Desta forma, é nítida a diferenciação entre os cursos, não havendo de se falar em possibilidade de equiparação.
O regulamento é bem claro, nenhum militar com Apenas segundo grau será promovido general….estudem senhores…
BOMBA!!!
DE 1830 SARGENTOS QUE FIZERAM O CONCURSO PARA O CHQAO APENAS 770 REALIZARÃO O CURSO
Não seria idiota ao ponto de dizer que os índices são aproximados mas a caminhada dos praças está vê ficará ainda pior.

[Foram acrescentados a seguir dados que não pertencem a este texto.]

Lemma cards_to_consider_nil (sp : SpendingProfile) (mc : option Z) (ir io : bool) :
  cards_to_consider [] sp mc ir io = [].
Proof.
  unfold cards_to_consider. destruct mc as [n|]; [|reflexivity].
  destruct (n <? Z.of_nat (List.length (@nil Card)))%Z; [|reflexivity].
  cbn [map Py.sort_by fold_right]. unfold Py.slice_to.
  destruct (0 <=? n)%Z; now rewrite firstn_nil.
Qed.

Lemma cards_to_consider_nonempty (catalog : list Card) (sp : SpendingProfile)
      (mc : option Z) (ir io : bool) :
  catalog <> [] ->
  (forall n, mc = Some n -> (1 <= n)%Z) ->
  cards_to_consider catalog sp mc ir io <> [].
Proof.
  intros Hne Hmc.
  destruct mc as [n|]; [|now rewrite cards_to_consider_full by discriminate].
  specialize (Hmc n eq_refl).
  destruct (Z_lt_le_dec n (Z.of_nat (List.length catalog))) as [Hlt | Hge].
  - destruct (cards_to_consider_top catalog sp n ir io) as [_ [_ [_ [_ [_ Hlen]]]]]; [lia|].
    intro H. rewrite H in Hlen. simpl in Hlen. lia.
  - rewrite cards_to_consider_full; [exact Hne|].
    intros n' Hn'. injection Hn' as <-. exact Hge.
Qed.

(** C7 (as the code behaves): [find_best_portfolio] has no error of its
    own.  On an empty catalog, and on a [max_portfolio_size] that is zero or
    negative, it evaluates no subset and returns the initial record: no
    portfolio, best value -1e12, empty assignment and ledger, rewards and
    fees 0.  On a non-empty catalog with [max_portfolio_size] unset or at
    least 1 (and [max_cards] unset or at least 1) it evaluates at least one
    subset, and it returns a portfolio whenever no evaluation raises and
    some subset has a net value above -1e12. *)
Theorem find_best_portfolio_returns_sentinel :
  (forall sp ru mc mps ir io,
      find_best_portfolio [] sp ru mc mps ir io = Py.Ok initial_best) /\
  (forall catalog sp ru mc m ir io,
      (m <= 0)%Z ->
      find_best_portfolio catalog sp ru mc (Some m) ir io = Py.Ok initial_best) /\
  (best_portfolio initial_best = None /\
   best_val initial_best = - (1000000000000 # 1)) /\
  (forall catalog sp ru mc mps ir io,
      catalog <> [] ->
      (forall m, mps = Some m -> (1 <= m)%Z) ->
      (forall n, mc = Some n -> (1 <= n)%Z) ->
      let subsets := subsets_in_order (cards_to_consider catalog sp mc ir io) mps in
      let usage := if ir then ru else [] in
      subsets <> [] /\
      ((forall s, In s subsets -> exists ev, evaluate_portfolio s sp usage = Py.Ok ev) ->
       (exists s ev, In s subsets /\ evaluate_portfolio s sp usage = Py.Ok ev /\
                     - (1000000000000 # 1) < total_net ev) ->
       exists res P,
         find_best_portfolio catalog sp ru mc mps ir io = Py.Ok res /\
         best_portfolio res = Some P)).
Proof.
  split; [|split; [|split]].
  - intros sp ru mc mps ir io. unfold find_best_portfolio.
    rewrite cards_to_consider_nil, subsets_in_order_empty; [reflexivity|].
    unfold max_r. destruct mps; simpl; lia.
  - intros catalog sp ru mc m ir io Hm. unfold find_best_portfolio.
    rewrite subsets_in_order_empty; [reflexivity|]. unfold max_r. lia.
  - split; reflexivity.
  - intros catalog sp ru mc mps ir io Hne Hmps Hmc subsets usage.
    split.
    + apply subsets_in_order_nonempty; [|exact Hmps].
      now apply cards_to_consider_nonempty.
    + intros Hall [s [ev [Hs [Hev Hnet]]]].
      unfold find_best_portfolio. fold subsets usage.
      destruct (search_loop_total sp usage subsets Hall initial_best) as [res Hres].
      exists res.
      destruct (search_loop_spec sp usage _ _ _ Hres) as [Hbest [_ Hcase]].
      destruct Hcase as [-> | [pre [P [post [evP [_ [_ [Hr _]]]]]]]].
      * exfalso. destruct (Hbest s Hs) as [ev' [Hev' Hle]].
        rewrite Hev in Hev'. injection Hev' as <-.
        cbn [best_val initial_best] in Hle. lra.
      * exists P. split; [exact Hres | now rewrite Hr].
Qed.

Lemma find_best_portfolio_returns_sentinel_witness :
  find_best_portfolio [basic_card] dining_100 [] (Some 16%Z) (Some 0%Z) true true
  = Py.Ok initial_best /\
  exists res P,
    find_best_portfolio [basic_card] dining_100 [] (Some 16%Z) (Some 4%Z) true true = Py.Ok res /\
    best_portfolio res = Some P.
Proof.
  destruct find_best_portfolio_returns_sentinel as [_ [H0 [_ H1]]].
  split.
  - apply H0. lia.
  - destruct (H1 [basic_card] dining_100 [] (Some 16%Z) (Some 4%Z) true true) as [_ H].
    + discriminate.
    + intros m Hm. injection Hm as <-. lia.
    + intros n Hn. injection Hn as <-. lia.
    + apply H.
      * intros s [<- | []]. eexists. reflexivity.
      * exists [basic_card]. eexists. split; [now left|]. split; [reflexivity|].
        reflexivity.
Defined.

(** The claim as stated fails: neither an empty catalog nor a zero
    [max_portfolio_size] produces an error; both return the initial record
    with no portfolio. *)
Lemma find_best_portfolio_raises_no_error :
  find_best_portfolio [] dining_100 [] (Some 16%Z) (Some 4%Z) true true = Py.Ok initial_best /\
  find_best_portfolio [basic_card] dining_100 [] (Some 16%Z) (Some 0%Z) true true
  = Py.Ok initial_best /\
  find_best_portfolio [basic_card] dining_100 [] (Some 16%Z) (Some (-1)%Z) true true
  = Py.Ok initial_best /\
  best_portfolio initial_best = None.
Proof. repeat split; reflexivity. Qed.

(* ------------------------------------------------------------------ *)
(** ** [include_rebates = false] *)

Lemma usage_flag_empty (nm : string) (i : nat) : usage_flag [] nm i = true.
Proof. reflexivity. Qed.

(** C6 (as the code behaves): with [include_rebates = false] the search
    hands the evaluator an empty usage state, and an absent flag defaults
    to "use".  Every flat rebate then counts in full, whatever the caller's
    usage state says: a 100 flat rebate that the caller switched off is
    ignored when rebates are included and credited when they are not. *)
Theorem include_rebates_false_credits_flat_rebates :
  (forall nm i, usage_flag [] nm i = true) /\
  (forall catalog sp ru mc mps io,
      find_best_portfolio catalog sp ru mc mps false io
      = find_best_portfolio catalog sp [] mc mps false io) /\
  (exists res,
      find_best_portfolio [credit_card] dining_100 credit_switched_off
                          (Some 16%Z) (Some 4%Z) false true = Py.Ok res /\
      best_details res = [("Credit", [mkEntry 0 "Flat Rebate" false (100 # 1) (100 # 1) true])] /\
      flat_used (best_details res) == 100 # 1 /\
      best_val res == 101 # 1) /\
  (exists res,
      find_best_portfolio [credit_card] dining_100 credit_switched_off
                          (Some 16%Z) (Some 4%Z) true true = Py.Ok res /\
      best_details res = [("Credit", [mkEntry 0 "Flat Rebate" false 0 (100 # 1) false])] /\
      flat_used (best_details res) == 0 /\
      best_val res == 1 # 1).
Proof.
  split; [exact usage_flag_empty|].
  split; [reflexivity|].
  split; eexists; (split; [reflexivity|]); repeat split; reflexivity.
Qed.

(* ------------------------------------------------------------------ *)
(** ** The ledger as a collection of entries *)


Lemma ledger_entries_app (d d' : Ledger) :
  ledger_entries (d ++ d') = ledger_entries d ++ ledger_entries d'.
Proof. unfold ledger_entries. apply flat_map_app. Qed.

Lemma ledger_entries_set (d : Ledger) (k : string) (l : list LedgerEntry) (e : LedgerEntry) :
  Py.get d k = Some l ->
  Permutation (ledger_entries (Py.set d k (l ++ [e]))) (ledger_entries d ++ [(k, e)]).
Proof.
  induction d as [|[k0 v0] d IH]; simpl; [discriminate|].
  destruct (String.eqb k k0) eqn:E.
  - apply String.eqb_eq in E. subst k0. intro H. injection H as ->.
    unfold ledger_entries. cbn [flat_map fst snd]. rewrite map_app. cbn [map].
    rewrite <- !app_assoc. apply Permutation_app_head. apply Permutation_app_comm.
  - intro H. unfold ledger_entries in *. cbn [flat_map fst snd].
    rewrite <- app_assoc. apply Permutation_app_head. now apply IH.
Qed.

Lemma ledger_entries_append (d : Ledger) (k : string) (e : LedgerEntry) :
  Permutation (ledger_entries (append_entry d k e)) (ledger_entries d ++ [(k, e)]).
Proof.
  unfold append_entry. destruct (Py.get d k) as [l|] eqn:E.
  - now apply ledger_entries_set.
  - rewrite (set_absent _ _ _ E), ledger_entries_app. reflexivity.
Qed.

Lemma ledger_entries_setdefault (d : Ledger) (k : string) :
  ledger_entries (setdefault_empty d k) = ledger_entries d.
Proof.
  unfold setdefault_empty. destruct (Py.get d k) as [l|] eqn:E; [reflexivity|].
  rewrite (set_absent _ _ _ E), ledger_entries_app. apply app_nil_r.
Qed.


Lemma record_entries (walk : list (CategoryItem * Q)) :
  forall led,
    Permutation
      (ledger_entries
         (fold_left (fun led iu => append_entry led (name (item_card (fst iu))) (category_entry iu))
                    walk led))
      (ledger_entries led ++ walk_entries walk).
Proof.
  induction walk as [|iu walk IH]; intro led; cbn [fold_left walk_entries map].
  - now rewrite app_nil_r.
  - rewrite IH, ledger_entries_append, <- app_assoc. reflexivity.
Qed.

Lemma flat_step_entries (ru : RebateUsage) (nm : string) (acc : Q * Ledger) (ir : nat * Rebate) :
  Permutation (ledger_entries (snd (flat_step ru nm acc ir)))
              (ledger_entries (snd acc) ++
               match snd ir with
               | FlatRebate amt d => [(nm, flat_entry ru nm (fst ir) amt d)]
               | _ => []
               end).
Proof.
  unfold flat_step. destruct (snd ir); try now rewrite app_nil_r.
  cbn [snd]. apply ledger_entries_append.
Qed.

Lemma flat_steps_entries (ru : RebateUsage) (nm : string) (l : list (nat * Rebate)) :
  forall acc,
    Permutation (ledger_entries (snd (fold_left (flat_step ru nm) l acc)))
                (ledger_entries (snd acc) ++
                 flat_map (fun ir : nat * Rebate =>
                             match snd ir with
                             | FlatRebate amt d => [(nm, flat_entry ru nm (fst ir) amt d)]
                             | _ => []
                             end) l).
Proof.
  induction l as [|ir l IH]; intro acc; cbn [fold_left flat_map].
  - now rewrite app_nil_r.
  - rewrite IH, flat_step_entries, <- app_assoc. reflexivity.
Qed.

Lemma flat_loop_entries (ru : RebateUsage) (cards : list Card) :
  forall acc,
    Permutation (ledger_entries (snd (flat_loop ru cards acc)))
                (ledger_entries (snd acc) ++ flat_entries ru cards).
Proof.
  unfold flat_loop, flat_entries.
  induction cards as [|c cards IH]; intro acc; cbn [fold_left flat_map].
  - now rewrite app_nil_r.
  - rewrite IH. unfold flat_card at 1. rewrite flat_steps_entries. cbn [snd].
    rewrite ledger_entries_setdefault, <- app_assoc. reflexivity.
Qed.

Lemma flat_step_total (ru : RebateUsage) (nm : string) (acc : Q * Ledger) (ir : nat * Rebate) :
  fst (flat_step ru nm acc ir) == fst acc + flat_credit_of ru nm ir.
Proof.
  unfold flat_step, flat_credit_of. destruct (snd ir); cbn [fst]; try lra.
  destruct (usage_flag ru nm (fst ir)); lra.
Qed.

Lemma flat_steps_total (ru : RebateUsage) (nm : string) (l : list (nat * Rebate)) :
  forall acc,
    fst (fold_left (flat_step ru nm) l acc) == fst acc + Qsum (map (flat_credit_of ru nm) l).
Proof.
  induction l as [|ir l IH]; intro acc; cbn [fold_left map Qsum]; [lra|].
  rewrite IH, flat_step_total. lra.
Qed.

Lemma flat_loop_total (ru : RebateUsage) (cards : list Card) :
  forall acc, fst (flat_loop ru cards acc) == fst acc + flat_credit ru cards.
Proof.
  unfold flat_loop, flat_credit.
  induction cards as [|c cards IH]; intro acc; cbn [fold_left map Qsum]; [lra|].
  rewrite IH. unfold flat_card at 1. rewrite flat_steps_total. cbn [fst].
  unfold card_flat_credit. lra.
Qed.

Lemma fold_plus_snd {A} (walk : list (A * Q)) (a : Q) :
  fold_left (fun t iu => t + snd iu) walk a == a + Qsum (map snd walk).
Proof.
  revert a. induction walk as [|iu walk IH]; intro a; cbn [fold_left map Qsum]; [lra|].
  rewrite IH. lra.
Qed.

Lemma greedy_walk_fst (items : list CategoryItem) :
  forall f, map fst (greedy_walk f items) = items.
Proof.
  induction items as [|it items IH]; intro f; cbn [greedy_walk map fst]; [reflexivity|].
  now rewrite IH.
Qed.

(** A loop that returns met no unknown category. *)
Lemma category_loop_ok_known (items : list CategoryItem) (st st' : RebateState) :
  category_loop st items = Py.Ok st' ->
  forall it, In it items -> Py.get (remaining_spend st) (item_cat it) <> None.
Proof.
  intros Hloop it Hit Hnone.
  destruct (category_loop_raises items st it Hit Hnone) as [k [Hk _]].
  rewrite Hk in Hloop. discriminate.
Qed.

Uma pequena ou minúscula observação: estes aspiras seguirão o fluxo da carreira, repetindo, SEGUIRÃO O FLUXO DA CARREIRA e chegarão ao posto de Cel, em contrapartida, o pracinha velho seguirá o fluxo da carreira e não chegará ao posto de TEN QAO, que é o início da carreira dos príncipes.
Mas que barbaridade!!!
Nada mais justo. A ECEME também é mais ou menos esse quantitativo de candidatos/vaga, até mais
Em breve no “QAOLATO” também kkkk
Esse é aquele idiota do “Estamentos Inferiores”…Ninguém suporta esse, tenho ansia de vômito ao vê-lo falar…Um completo idiota que gosta de se auto promover, um imbecil em em suas colocações…vive em outra realidade mental
Lá vem o idiota dos estamentos inferiores mais uma vez vomitar asneiras
Se for por merecimento (em todos os postos), aplausos. Deveria ser a única forma de progredir na carreira.